“Great theories are often humbled by mere facts.”
They can never have enough of the guy. Fractal fans love The Brot! To his point on humility, I’ve been humbled by the sheer amount of feedback and questions we’ve had lately on how and why we use a dynamic @Hedgeye Risk Range to help us with market timing.
If you want to geek out on both the math of it all and a metaphysical metaphor, on pages 175-181 of The (mis)Behavior of Markets, Mandelbrot does a brilliant job tying together the flooding of The Nile and what he calls his “re-scaled range.”
“The range from high to low flood levels widened by three-quarters-power of the standard deviation… and that sounded like a mere variant of my cotton formula. The big floods, I reckoned, were like big price jumps; the disastrous droughts were market crashes.”
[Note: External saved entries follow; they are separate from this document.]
Lemma goes_on_deleted s s' i : cleared s s' → (i < count s)%nat → goes_on s' i (Some i).
Proof.
  intros [Hz _] Hi j [= <-]. destruct (decide (i < count s')%nat) as [Hlt|Hge]; [right; lia|].
  left. intros n Hn. rewrite Hz in Hn by lia. by injection Hn as <-.
Qed.

(** After two deletions. *)
Lemma goes_on_deleted_twice s s1 s2 i :
  cleared s s1 → cleared s1 s2 → (i < count s)%nat → goes_on s2 i (Some i).
Proof.
  intros [H1 _] [H2 H3] Hi j [= <-]. destruct (decide (i < count s2)%nat) as [Hlt|Hge]; [right; lia|].
  left. intros n Hn. destruct (decide (i < count s1)%nat).
  - rewrite H2 in Hn by lia. by injection Hn as <-.
  - rewrite H3, H1 in Hn by lia. by injection Hn as <-.
Qed.

Lemma cleared_refl s : cleared s s.
Proof. split; [|done]. intros j Hj. lia. Qed.
End contracts.
(* ===== verification/PassTheorems.v ===== *)
(** The passes over the tree that assign members, those that insert nodes for lists, keys
    and values, the dictionaries of labels and values, the conditions that depend on a
    value, and the deletion of the recursive nodes: each of them ends, and the array
    represents a tree afterwards. *)
From S2P Require Import Prelude CString Common ParseRegex Preorder PreorderFacts Runs Ynode YnodeFacts YnodeSpec YnodeTheorems Lnode Forest ForestTheorems YnodeQuery YnodeRules YnodeMandatory QueryFacts MandatoryTheorems QueryTheorems RuleTheorems Dnode TransBase TransChoice TransCase TransMerge TransForm TransGroup Edits Shape TreeEdits.

#[local] Hint Resolve dget_runs inner_valid behind_valid behind_inner : runs.
#[local] Hint Extern 1 (runs any (c_assert _)) => exact (runs_any _ _ (runs_assert _)) : runs.

(** ** Queries *)

Section queries.
Context (lm : list lnode) (Hlm : lnode_array lm).
Context (k : nat) (m : list ynode) (Hm : forward k m).

Lemma label_lens_runs n : runs any (label_lens lm n).
Proof. unfold label_lens. runs. Qed.
Lemma value_lens_runs n : runs any (value_lens lm n).
Proof. unfold value_lens. runs. Qed.
Lemma snode_lens_runs n : runs any (snode_lens lm n).
Proof. unfold snode_lens. runs. Qed.
#[local] Hint Resolve label_lens_runs value_lens_runs snode_lens_runs : runs.

Lemma inner_nodes_runs i : runs any (ay_ynode_inner_nodes m i).
Proof. unfold ay_ynode_inner_nodes. runs. Qed.
Lemma inner_nodes_descendants_runs i : runs any (ay_ynode_inner_nodes_descendants m i).
Proof. pose proof (inner_nodes_runs i). unfold ay_ynode_inner_nodes_descendants. runs. Qed.
Lemma inner_node_alone_runs i : runs any (ay_ynode_inner_node_alone m i).
Proof. pose proof inner_nodes_runs. unfold ay_ynode_inner_node_alone. runs. Qed.
Lemma copy_child_state k s par src : grown k s → valid s par → runs (grown k) (copy_child s par src).
Proof.
  intros [Hs Hk] Hp. unfold copy_child. destruct src as [x|]; [|done].
  eapply runs_bind; [by apply insert_child_state|]. intros s1 [Hs1 Hc1].
  eapply (runs_bind any); [unfold child_node, child_of; runs|]. intros c _. eapply (runs_bind any); [runs|]. intros d _.
  eapply runs_mono; [by apply assign_any|]. intros s2 [Hs2 Hc2]. split; [done|lia].
Qed.

Lemma split_once_state nd key value gid b s :
  (0 < nd)%nat → grown (S nd) s → runs (grown (S nd)) (split_once nd key value gid b s).
Proof.
  intros H0 [Hs Hk]. assert (inner s nd) as Hin by (unfold inner; lia). unfold split_once. destruct b.
  - destruct (lookup_lt_is_Some_2 (mem s) nd) as [n Hn].
    { pose proof (state_length L s Hs). destruct Hs as [_ ->]. lia. }
    eapply runs_mono; [apply (copy_as_sibling_state L s nd nd n); [done|done|done|by apply inner_valid|by left]|].
    intros s' [Hs' Hc']. split; [done|lia].
  - eapply runs_bind; [by apply insert_sibling_state|]. intros s1 [Hs1 Hc1].
    eapply runs_bind; [apply (next_node_state L); [done|unfold valid; lia]|]. intros new Hnew. unfold behind in Hnew.
    eapply (runs_bind any); [runs|]. intros d _.
    eapply runs_bind; [by apply assign_any|]. intros s2 [Hs2 Hc2].
    assert (∀ x, grown (S new) x → valid x new) as Hv by (unfold grown, valid; intros x []; lia).
    assert (grown (S new) s2) as Hg2 by (split; [done|lia]).
    eapply (runs_bind (grown (S new))). { runs_step; [done|]. apply put_child_state; [done|by apply Hv]. }
    intros s3 Hg3. eapply runs_bind; [apply copy_child_state; [exact Hg3|by apply Hv]|]. intros s4 Hg4.
    eapply runs_mono; [apply copy_child_state; [exact Hg4|by apply Hv]|]. intros s5 [Hs5 Hc5]. split; [done|lia].
Qed.

Lemma parent_has_child_runs s i ty : state s → valid s i → runs any (ay_ynode_parent_has_child (mem s) i ty).
Proof.
  intros Hs Hi. unfold ay_ynode_parent_has_child. eapply runs_bind; [apply runs_fetch|]. intros n Hn.
  pose proof (state_forward L s Hs) as Hf.
  apply (over_siblings_runs (count s) (mem s) Hf); [by eapply child_below|done|by intros].
Qed.

Lemma node_split_node_state s i : state s → inner s i → runs state (node_split_node pt lm s i).
Proof.
  intros Hs Hi. unfold inner in Hi. assert (valid s i) as Hv by (unfold valid; lia). unfold node_split_node.
  eapply (runs_bind any); [runs|]. intros k _. eapply (runs_bind any); [runs_step; [done|by apply splitted_index_runs]|].
  intros idx _. runs_step; [done|]. runs_step. do 2 (eapply (runs_bind any); [runs|]; intros ? _).
  eapply (runs_bind any); [runs|]. intros l _. cbv zeta. eapply (runs_bind any); [runs|]. intros _ _.
  eapply (runs_bind (edited L (count s))); [runs_step; [by apply assign_any|done]|]. intros s1 [Hs1 Hc1].
  assert (valid s1 i) as Hv1 by (unfold valid in *; lia).
  destruct (lookup_lt_is_Some_2 (mem s1) i) as [n1 Hn1].
  { pose proof (state_length L s1 Hs1). destruct Hs1 as [_ ->]. unfold valid in Hv1. lia. }
  eapply runs_bind; [exact (first_inner_state s1 i n1 Hs1 Hv1 Hn1)|]. intros inn Hinn.
  eapply (runs_bind any).
  { unfold ay_ynode_subtree_contains_type. runs_step. apply find_node_runs. by intros. }
  intros lf _. eapply (runs_bind any).
  { apply (when_paths_runs (count s1)); [by apply (state_forward L)|exact Hv1]. }
  intros valid' _. eapply runs_bind; [by apply split_grouping_state|]. intros [s2 gid] [Hs2 Hk2]. cbn [fst] in *.
  assert (valid s2 i) as Hv2 by (unfold valid in *; lia).
  eapply (runs_bind any); [by apply parent_has_child_runs|]. intros key _.
  eapply (runs_bind any); [by apply parent_has_child_runs|]. intros value _.
  eapply runs_mono; [apply (times_state (grown (S i)))|by intros ? []].
  - intros x Hx. apply split_once_state; [lia|done].
  - split; [done|unfold valid in Hv2; lia].
Qed.

Lemma node_split_state s : state s → runs state (ay_ynode_node_split pt lm s).
Proof. apply (sweep_nodes_state L state); [done|]. intros. by apply node_split_node_state. Qed.
End groups.
(* ===== verification/SrdsInit.v ===== *)
(** [src/srds_augeas/srdsa_init.c]: the augnodes of a module are made from its schema.
    The schema of libyang is a parameter; the augnodes of all modules are one growing
    array, the arrays of children are lists of indices.  Memory that is freed is
    forgotten, but for the pattern of numbers, whose pointer stays. *)
From stdpp Require Import gmap strings.
From S2P Require Import Prelude CString Common SrdsCommon SrdsLoad.
#[local] Open Scope cstr_scope.

(** The schema: the children and the next sibling of a node, whether it is a key, the
    target of a leafref, [lys_getnext] after a node (the first one after [None]) below
    a parent or at the top of a module, [lys_find_child]. *)
Class LibyangSchema := {
  lysc_node_child : nat → option nat;
  lysc_next : nat → option nat;
  lysc_parent : nat → option nat;
  lysc_is_key : nat → bool;
  lysc_node_lref_target : nat → option nat;
  lys_getnext : option nat → option nat → option nat → option nat;
  lys_find_child : option nat → nat → cstr → option nat }.

(** The set-up of libaugeas. *)
Class AugeasSetup (handle : Type) := {
  aug_init : option handle;
  aug_rm : handle → cstr → handle;
  aug_set : handle → cstr → cstr → handle * Z;
  aug_load : handle → handle }.

Section init.
Context `{Sysrepo} `{Augeas handle} `{AugeasSetup handle} `{LibyangSchema} {pcode : Type}.
Context (schema_of : nat → schema_node) (string_patterns : nat → list (pcode * bool)).
(** [pcre2_compile] *)
Context (pcre2_compile : cstr → option pcode) (fuel : nat).

Abbreviation augnode := (@augnode pcode).
Abbreviation pattern_groups := (list (pcode * bool)).

(** A module with its top-level augnodes. *)
Record augmod := AugMod { module_of : nat; toplevel : list nat }.

(** The handle, the log, the modules, the compiled pattern of numbers with whether it
    was freed, the augnodes. *)
Record auginfo := AugInfo {
  aug : option handle; logged : list cstr; mods : list augmod; pcode_uint64 : option (pcode * bool);
  augnodes : list augnode }.
Abbreviation init_m := (coded auginfo).

Definition raise {A} (e : Z) : init_m A := lift (Err e).

(** ** Patterns *)

Definition set_pcode (p : option (pcode * bool)) (st : auginfo) : auginfo :=
  AugInfo (aug st) (logged st) (mods st) p (augnodes st).

(** The pattern is compiled once; one that was freed must not be used. *)
Definition augds_init_auginfo_compile_pattern (pattern : cstr) : init_m pcode :=
  lift (match pcre2_compile pattern with Some p => Ok p | None => Err SR_ERR_INTERNAL end).

Definition uint64_pattern : init_m pcode := λ st,
  match pcode_uint64 st with
  | Some (p, true) => Fault OutOfBounds
  | Some (p, false) => Ok (st, inr p)
  | None =>
      (p ← augds_init_auginfo_compile_pattern (lit "[0-9]+");
       _ ← change (λ st, Ok (set_pcode (Some (p, false)) st));
       mret p) st
  end.

(** [augds_init_auginfo_add_pattern] and [augds_init_auginfo_add_pattern2]. *)
Definition augds_init_auginfo_add_pattern (code : pcode) (inverted : bool) (pats : list pattern_groups)
  : list pattern_groups := pats ++ [[(code, inverted)]].
Definition augds_init_auginfo_add_pattern2 (ly_patterns : list (pcode * bool)) (pats : list pattern_groups)
  : list pattern_groups := pats ++ [ly_patterns].

Fixpoint union_patterns (types : list basetype) (pats : list pattern_groups) : list pattern_groups * (Z + unit) :=
  match types with
  | [] => (pats, inr tt)
  | LY_TYPE_STRING n :: types' => union_patterns types' (augds_init_auginfo_add_pattern2 (string_patterns n) pats)
  | _ :: _ => (pats, inl SR_ERR_INTERNAL)
  end.

(** The patterns that were added, also when there is an error. *)
Definition augds_init_auginfo_get_pattern (node : nat) (pats : list pattern_groups)
    : init_m (list pattern_groups * (Z + unit)) :=
  let s := schema_of node in
  type ← (if bool_decide (nodetype_of s = LYS_CONTAINER) || bool_decide (nodetype_of s = LYS_LIST) then
            c ← lift (deref (lysc_node_child node));
            _ ← lift (c_assert (is_term (schema_of c)));
            mret (leaf_type (schema_of c))
          else _ ← lift (c_assert (is_term s)); mret (leaf_type s));
  match type with
  | LY_TYPE_STRING n => mret (augds_init_auginfo_add_pattern2 (string_patterns n) pats, inr tt)
  | LY_TYPE_UINT64 =>
      r ← attempt uint64_pattern;
      match r with
      | inr p => mret (augds_init_auginfo_add_pattern p false pats, inr tt)
      | inl e => mret (pats, inl e)
      end
  | LY_TYPE_UNION types => mret (union_patterns types pats)
  | _ => mret (pats, inl SR_ERR_INTERNAL)
  end.

(** ** Case nodes *)

(** [while (lysc_is_key(node))]; then the node is dereferenced. *)
Fixpoint skip_keys (n : nat) (node : option nat) : res nat :=
  i ← deref node;
  if lysc_is_key i then match n with 0 => Fault OutOfFuel | S n' => skip_keys n' (lysc_next i) end else Ok i.

(** The node is required, or it stands for nodes below it.  The case nodes so far, and
    whether a mandatory one was found, are passed on. *)
Abbreviation cases := (list (@case_node pcode) * bool)%type.

Section case.
Context (case_r : nat → cases → init_m (cases * (Z + unit))).

(** The children, until a mandatory node is found. *)
Fixpoint case_children (n : nat) (child : option nat) (acc : cases)
    : init_m (cases * (Z + unit)) :=
  match child with
  | None => mret (acc, inr tt)
  | Some c =>
      match n with
      | 0 => lift (Fault OutOfFuel)
      | S n' =>
          '(acc', r) ← case_r c acc;
          match r with
          | inl e => mret (acc', inl e)
          | inr _ => if (acc' : cases).2 then mret (acc', inr tt) else case_children n' (lysc_next c) acc'
          end
      end
  end.

(** The first nodes of all cases of a choice. *)
Fixpoint case_branches (n : nat) (child : option nat) (acc : cases)
    : init_m (cases * (Z + unit)) :=
  match child with
  | None => mret (acc, inr tt)
  | Some c =>
      match n with
      | 0 => lift (Fault OutOfFuel)
      | S n' =>
          d ← lift (match lysc_node_child c with Some d => Ok d | None => Fault AssertFailed end);
          '(acc', r) ← case_r d acc;
          match r with
          | inl e => mret (acc', inl e)
          | inr _ => case_branches n' (lysc_next c) acc'
          end
      end
  end.

(** A node with a data path. *)
Definition required_node (node : nat) (ty : augds_ext_node_type) (dpath : cstr) (acc : cases)
    : init_m (cases * (Z + unit)) :=
  let s := schema_of node in
  let '(cs, found) := acc in
  if bool_decide (nodetype_of s = LYS_CONTAINER) then
    match ty with
    | AUGDS_EXT_NODE_LABEL =>
        c ← lift (deref (lys_getnext None (Some node) None));
        '(pats, r) ← augds_init_auginfo_get_pattern c [];
        _ ← (match r with inr _ => lift (c_assert (negb (bool_decide (length pats = 0)))) | inl _ => mret tt end);
        mret (cs ++ [CaseNode dpath pats], true, r)
    | _ =>
        _ ← lift (c_assert (match ty with AUGDS_EXT_NODE_VALUE => true | _ => false end));
        mret (cs ++ [CaseNode dpath []], true, inr tt)
    end
  else
    _ ← lift (c_assert (is_term s && match ty with AUGDS_EXT_NODE_VALUE => true | _ => false end));
    mret (cs ++ [CaseNode dpath []], found || mandatory s, inr tt).

Definition case_body (node : nat) (acc : cases)
    : init_m (cases * (Z + unit)) :=
  node ← lift (skip_keys fuel (Some node));
  '(ty, dpath, _) ← lift (augds_node_get_type (schema_of node));
  match dpath with
  | Some dpath => required_node node ty dpath acc
  | None =>
      match nodetype_of (schema_of node) with
      | LYS_LEAF =>
          match lysc_node_lref_target node with
          | Some t => case_r t acc
          | None => mret (acc, inl SR_ERR_INTERNAL)
          end
      | LYS_LIST | LYS_CONTAINER => case_children fuel (lysc_node_child node) acc
      | LYS_CHOICE => case_branches fuel (lysc_node_child node) acc
      | _ => mret (acc, inl SR_ERR_INTERNAL)
      end
  end.
End case.

Fixpoint augds_init_auginfo_case (depth : nat) (node : nat) (acc : cases)
    : init_m (cases * (Z + unit)) :=
  match depth with
  | 0 => lift (Fault OutOfFuel)
  | S depth' => case_body (augds_init_auginfo_case depth') node acc
  end.

(** ** Augnodes *)

Definition set_augnodes (l : list augnode) (st : auginfo) : auginfo :=
  AugInfo (aug st) (logged st) (mods st) (pcode_uint64 st) l.

Definition new_augnode (a : augnode) : init_m nat := λ st,
  Ok (set_augnodes (augnodes st ++ [a]) st, inr (length (augnodes st))).
Definition update (i : nat) (f : augnode → augnode) : init_m unit :=
  change (λ st, a ← fetch (augnodes st) i; l ← store (augnodes st) i (f a); Ok (set_augnodes l st)).

Definition with_patterns (p : list pattern_groups) (a : augnode) : augnode :=
  AugNode (data_path a) (value_path a) (case_nodes a) (schema a) (schema2 a) p (child a) (parent a).
Definition with_cases (c : list (@case_node pcode)) (a : augnode) : augnode :=
  AugNode (data_path a) (value_path a) c (schema a) (schema2 a) (patterns a) (child a) (parent a).
Definition with_child (c : list nat) (a : augnode) : augnode :=
  AugNode (data_path a) (value_path a) (case_nodes a) (schema a) (schema2 a) (patterns a) c (parent a).
Definition with_parent (p : nat) (a : augnode) : augnode :=
  AugNode (data_path a) (value_path a) (case_nodes a) (schema a) (schema2 a) (patterns a) (child a) (Some p).

Definition is_inner (s : schema_node) : bool :=
  bool_decide (nodetype_of s = LYS_CONTAINER) || bool_decide (nodetype_of s = LYS_LIST).

(** The augnode of a schema node, without its children; the errors of the patterns
    and of the case nodes are not looked at. *)
Definition init_augnode (m : nat) (up : option nat) (node : nat) (ty : augds_ext_node_type) (dpath vpath : option cstr)
    : init_m nat :=
  let s := schema_of node in
  node2 ← lift (match vpath with
                | None => Ok None
                | Some v =>
                    match lys_find_child (if is_inner s then Some node else up) m v with
                    | Some n => Ok (Some n)
                    | None => Err SR_ERR_INTERNAL
                    end
                end);
  i ← new_augnode (AugNode dpath vpath [] node node2 [] [] None);
  _ ← match ty with
      | AUGDS_EXT_NODE_LABEL => '(pats, _) ← augds_init_auginfo_get_pattern node []; update i (with_patterns pats)
      | AUGDS_EXT_NODE_NONE =>
          match lysc_parent node with
          | Some p =>
              if bool_decide (nodetype_of (schema_of p) = LYS_CASE) then
                '(cs, _, _) ← augds_init_auginfo_case fuel node ([], false); update i (with_cases cs)
              else mret tt
          | None => mret tt
          end
      | _ => mret tt
      end;
  mret i.

(** The children get their parent when the array of the parents does not move any more. *)
Fixpoint set_parent_of (p : nat) (cs : list nat) : init_m unit :=
  match cs with
  | [] => mret tt
  | c :: cs' => _ ← update c (with_parent p); set_parent_of p cs'
  end.
Fixpoint set_parents (l : list nat) : init_m unit :=
  match l with
  | [] => mret tt
  | i :: l' => a ← look (λ st, fetch (augnodes st) i); _ ← set_parent_of i (child a); set_parents l'
  end.

Section siblings.
Context (children_r : nat → init_m (list nat)).

(** The nodes behind [last] below the schema node [up]. *)
Fixpoint init_siblings (n : nat) (m : nat) (up last : option nat) : init_m (list nat) :=
  match lys_getnext last up (Some m) with
  | None => mret []
  | Some node =>
      match n with
      | 0 => lift (Fault OutOfFuel)
      | S n' =>
          let s := schema_of node in
          '(ty, dpath, vpath) ← lift (augds_node_get_type s);
          if bool_decide (dpath = None) && is_term s && negb (is_leafref (leaf_type s)) then
            init_siblings n' m up (Some node)
          else
            i ← init_augnode m up node ty dpath vpath;
            cs ← children_r node;
            _ ← update i (with_child cs);
            l ← init_siblings n' m up (Some node);
            mret (i :: l)
      end
  end.
End siblings.

Fixpoint augds_init_auginfo_siblings_r (depth : nat) (m : nat) (up : option nat) : init_m (list nat) :=
  match depth with
  | 0 => lift (Fault OutOfFuel)
  | S depth' =>
      l ← init_siblings (λ node, augds_init_auginfo_siblings_r depth' m (Some node)) fuel m up None;
      _ ← set_parents l;
      mret l
  end.

(** ** Modules *)

Context (module_exts : nat → list ext_instance).

(** [pcre2_code_free] of a pattern that was freed before is an error; the pointer
    stays. *)
Definition augds_destroy : init_m unit :=
  change (λ st, match pcode_uint64 st with
                | Some (_, true) => Fault OutOfBounds
                | Some (p, false) => Ok (AugInfo None (logged st) [] (Some (p, true)) [])
                | None => Ok (AugInfo None (logged st) [] None [])
                end).

(** [augds_check_erraug] of the handle. *)
Definition check_aug : init_m unit := λ st,
  match aug st with
  | None => Ok (AugInfo None (logged st ++ [LOG_INIT]) (mods st) (pcode_uint64 st) (augnodes st), inl SR_ERR_OPERATION_FAILED)
  | Some h =>
      '(h', log, r) ← augds_check_erraug fuel fuel (h, logged st);
      Ok (AugInfo (Some h') log (mods st) (pcode_uint64 st) (augnodes st), r)
  end.
Definition set_aug (f : handle → handle * Z) : init_m Z := λ st,
  h ← deref (aug st);
  let '(h', r) := f h in Ok (AugInfo (Some h') (logged st) (mods st) (pcode_uint64 st) (augnodes st), inr r).

(** The handle is opened when there is none. *)
Definition open_aug : init_m unit := λ st,
  match aug st with
  | Some _ => Ok (st, inr tt)
  | None =>
      (_ ← change (λ st, Ok (AugInfo aug_init (logged st) (mods st) (pcode_uint64 st) (augnodes st)));
       _ ← check_aug;
       _ ← set_aug (λ h, (aug_rm h (lit "/augeas/load/*/lens"), 0%Z));
       mret tt) st
  end.

Fixpoint find_augmod (l : list augmod) (m : nat) (k : nat) : option nat :=
  match l with [] => None | x :: l' => if (module_of x =? m)%nat then Some k else find_augmod l' m (S k) end.

Definition load_module (m : nat) : init_m unit :=
  lens ← lift (augds_get_lens (module_exts m));
  lens ← lift (deref lens);
  r ← set_aug (λ h, aug_set h (lit "/augeas/load/" ++ lens ++ lit "/lens") (lit "@" ++ lens));
  _ ← (if (r =? -1)%Z then
         e ← attempt check_aug;
         match e with inl e => lift (Err e) | inr _ => lift (Fault AssertFailed) end
       else mret tt);
  _ ← set_aug (λ h, (aug_load h, 0%Z));
  check_aug.

Definition add_module (m : nat) : init_m nat :=
  k ← look (λ st, Ok (length (mods st)));
  _ ← change (λ st, Ok (AugInfo (aug st) (logged st) (mods st ++ [AugMod m []]) (pcode_uint64 st) (augnodes st)));
  l ← augds_init_auginfo_siblings_r fuel m None;
  _ ← change (λ st, Ok (AugInfo (aug st) (logged st) (<[k := AugMod m l]> (mods st)) (pcode_uint64 st) (augnodes st)));
  mret k.

(** The index of the module; an error destroys everything. *)
Definition augds_init (m : nat) : init_m nat :=
  r ← attempt (_ ← open_aug;
               known ← look (λ st, Ok (find_augmod (mods st) m 0));
               match known with
               | Some k => mret k
               | None => _ ← load_module m; add_module m
               end);
  match r with
  | inr k => mret k
  | inl e => _ ← augds_destroy; lift (Err e)
  end.
End init.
Back to the Global Macro Grind…
With the Nasdaq Composite Index closing at yet another all-time high of 6390 = +18.7% YTD yesterday, I think we can call that a big flood! Meanwhile droughts and market crashes have come in things like Oil & Gas Stocks (XOP) this year.
Importantly, when it comes to applying a dynamic risk range process to measuring and mapping markets, Mandelbrot also taught us that “it’s not just the size of the floods, but also their precise sequence that matters.” (pg 178)
That’s why, every single day, I humbly submit that it will help you, immensely, to physically write down market prices, economic data, etc. For me at least, this is a way to objectively absorb and acknowledge all that is happening (as opposed to what I think should happen).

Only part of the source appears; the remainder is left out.